— YOUR ASSIGNMENT —
Return all lines from the entries below in which the word "exists" is present.

— AVAILABLE DATA —
Lemma demo_turns_ok : Forall (fun t => wait_ok t.2) demo_turns.
Proof.
  constructor; [|constructor]. constructor; [|constructor]. intros i. cbn. destruct (i =? 0)%nat; [|done].
  split; [vm_compute; lia|]. constructor; [exact demo_received_ok|constructor].
Qed.

Lemma segments_exact_witness :
  message_chunks demo_message = [(0, 600); (600, 600)] /\
  (message_chunks demo_message ≫= fun c => range (Ptr (m_buffer demo_message) c.1) c.2) = demo_datagram.
Proof.
  split; [vm_compute; reflexivity|]. destruct demo_dp as (dp & _).
  destruct (segments_exact plain_ctr next_kernel None 5 dp demo_message demo_received_ok) as (_ & _ & _ & Hc).
  rewrite Hc. vm_compute. reflexivity.
Defined.

Lemma main_loop_invariant_witness : exists dp dp' ev,
  main_loop plain_ctr next_kernel demo_open demo_getaddrinfo dp 0 demo_turns = Some (dp', ev) /\ dp_ok dp'.
Proof.
  destruct demo_dp as (dp & backend & [Hok _ Hid _ Hs _ Hq _ _ Hf Hcap]). exists dp.
  destruct (main_loop_invariant plain_ctr next_kernel demo_open demo_getaddrinfo demo_turns dp 0
    (fun dp Hok => next_kernel_fresh _ dp (ok_flows_wf dp Hok)) demo_turns_ok Hok Hq) as (dp' & ev & He & Hok' & _).
  - split; [|done]. split; [rewrite Hf; vm_compute; reflexivity|]. apply (roomy_weaken 20); [vm_compute; intros [=]|].
    intros m Hm. rewrite (wf_count _ (ok_sessions_wf dp Hok)), Hs, Hcap, map_size_empty. unfold QSR_PRESSURE_EVICT_MIN_CAPACITY. lia.
  - exists dp', ev. split; [exact He|exact Hok'].
Defined.

Lemma main_loop_safe_witness : exists dp dp' ev,
  main_loop plain_ctr next_kernel demo_open demo_getaddrinfo dp 0 demo_turns = Some (dp', ev) /\ dp_safe dp'.
Proof.
  destruct demo_dp as (dp & backend & [Hok _ Hid _ Hs _ Hq _ _ Hf Hcap]). exists dp.
  destruct (main_loop_safe plain_ctr next_kernel demo_open demo_getaddrinfo demo_turns dp 0
    (fun dp Hs => next_kernel_fresh _ dp (ds_flows dp Hs)) demo_turns_ok (ok_safe dp Hok) Hq) as (dp' & ev & He & Hs' & _).
  - rewrite Hf. vm_compute. reflexivity.
  - exists dp', ev. split; [exact He|exact Hs'].
Defined.
End examples.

— REPLY TO THE EXERCISE —
Lemma main_loop_invariant_witness : exists dp dp' ev,
  destruct demo_dp as (dp & backend & [Hok _ Hid _ Hs _ Hq _ _ Hf Hcap]). exists dp.
  - exists dp', ev. split; [exact He|exact Hok'].
Lemma main_loop_safe_witness : exists dp dp' ev,
  destruct demo_dp as (dp & backend & [Hok _ Hid _ Hs _ Hq _ _ Hf Hcap]). exists dp.
  - exists dp', ev. split; [exact He|exact Hs'].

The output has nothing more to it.